Directions for this task
Among the entries that follow, some lines contain the word "RealReadKeys". Show all of them.

Material for this exercise

(** The transaction of a call to a contract. *)
Lemma build_to undefined_big tx from to ethTx : buildEthTxFromRaw undefined_big tx = (from, Some to, ethTx) -> len to = 20.
Proof. unfold buildEthTxFromRaw. case_decide; [done|]. intros [= _ <- _]. apply length_HexToAddress. Qed.

Lemma replay_captured keccak256 run b now from tx T T' r : effect keccak256 T (replay keccak256 run b now from tx) = Ret (T', r) -> captured_ok r.
Proof.
  unfold effect. destruct (espec keccak256 T NewRWSetLogger (replay keccak256 run b now from tx)) as [[[T1 l] x]| |] eqn:E; [|done..]. intros [= _ <-].
  eapply (epost_sound keccak256 captured_ok); [|apply logger_ok_new|exact E]. apply epost_bind. apply (ReplayTransaction_captured keccak256 run).
Qed.

(** C15: when overlay and transaction run to their end, [ReExecute] returns a
    report: the read and write keys are the slots the called contract loaded and
    stored; a value is reported for exactly the write keys, the value of the
    last store, and reading it back gives the stored word; the difference of a
    slot takes the value last loaded, or the value before the execution, to the
    stored one modulo 2^256 and is a signed 256-bit number. *)
Theorem reexecute_reports keccak256 run rng rng_hash undefined_big T b now overlay tx from to ethTx T1 u T2 r :
  range_ok rng_hash -> buildEthTxFromRaw undefined_big tx = (from, Some to, ethTx) ->
  effect keccak256 T (match overlay with Some o => applyStateOverride rng o | None => mret tt end) = Ret (T1, u) ->
  effect keccak256 T1 (replay keccak256 run b now from ethTx) = Ret (T2, r) ->
  exists res delta, spec_ReExecute keccak256 run rng rng_hash undefined_big T b now overlay tx = Ret (Some (res, delta), replay_error r) /\
    (forall key, key ∈ RealReadKeys res <-> exists k v, captured_at (rMap r) k = Some v /\ key = levmKey keccak256 to k) /\
    (forall key, key ∈ RealWriteKeys res <-> exists k v, captured_at (wMap r) k = Some v /\ key = levmKey keccak256 to k) /\
    (forall key, key ∈ RealWriteKeys res <-> is_Some (WriteValues res !! key)) /\
    (forall k v, captured_at (wMap r) k = Some v -> exists w d,
       WriteValues res !! levmKey keccak256 to k = Some w /\ HexToHash w = v /\ delta !! levmKey keccak256 to k = Some d /\
       (len (read_before T1 r to k) = 32 -> (- two255 <= d < two255)%Z /\ ((SetBytes (read_before T1 r to k) + d) `mod` two256 = SetBytes v)%Z)).
Proof.
  intros Hrng Hb HT1 Hr. pose proof (build_to _ _ _ _ _ Hb) as Hto. pose proof (replay_captured _ _ _ _ _ _ _ _ _ Hr) as Hc.
  destruct (report_spec keccak256 rng_hash Hrng T1 T2 to r Hc Hto) as (wv & wd & Hrep & Hwv & Hwd).
  eexists _, _. split; [unfold spec_ReExecute; rewrite Hb, HT1, bind_ret, Hr, bind_ret; exact Hrep|]. cbn [RealReadKeys RealWriteKeys WriteValues].
  split; [intros key; by apply elem_of_keys|]. split; [intros key; by apply elem_of_keys|]. split.
  { intros key. rewrite Hwv. case_decide; split; try done. }
  intros k v Hk. assert (levmKey keccak256 to k ∈ storageKeysToStrings keccak256 rng_hash (wMap r) to) as Hin by (apply elem_of_keys; eauto).
  destruct (write_key keccak256 rng_hash Hrng r to _ Hc Hto Hin) as (k' & v' & Hk' & Heq & Hlk & Hlv & Hp & Hs).
  assert (key_slot (levmKey keccak256 to k) = k) as Hks.
  { unfold key_slot. destruct Hc as [_ Hw]. unfold captured_at in Hk. destruct (wMap r) as [m|]; [|done]. cbn in Hk, Hw. rewrite parse_levmKey; [done|done|by eapply (proj1 Hw)]. }
  rewrite Hks in Hs. subst k'. rewrite Hk in Hk'. injection Hk' as <-.
  exists (Sprintf_0x (SetBytes v)), (write_delta (SetBytes (read_before T1 r to k)) (SetBytes v)).
  rewrite Hwv, Hwd, !decide_True by done. unfold reported_value, reported_delta. rewrite Hks, Hk. split; [done|]. split; [by apply value_roundtrip|]. split; [done|].
  intros Hlen. apply write_delta_range; apply SetBytes_word; lia.
Qed.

Written response
    (forall key, key ∈ RealReadKeys res <-> exists k v, captured_at (rMap r) k = Some v /\ key = levmKey keccak256 to k) /\
  eexists _, _. split; [unfold spec_ReExecute; rewrite Hb, HT1, bind_ret, Hr, bind_ret; exact Hrep|]. cbn [RealReadKeys RealWriteKeys WriteValues].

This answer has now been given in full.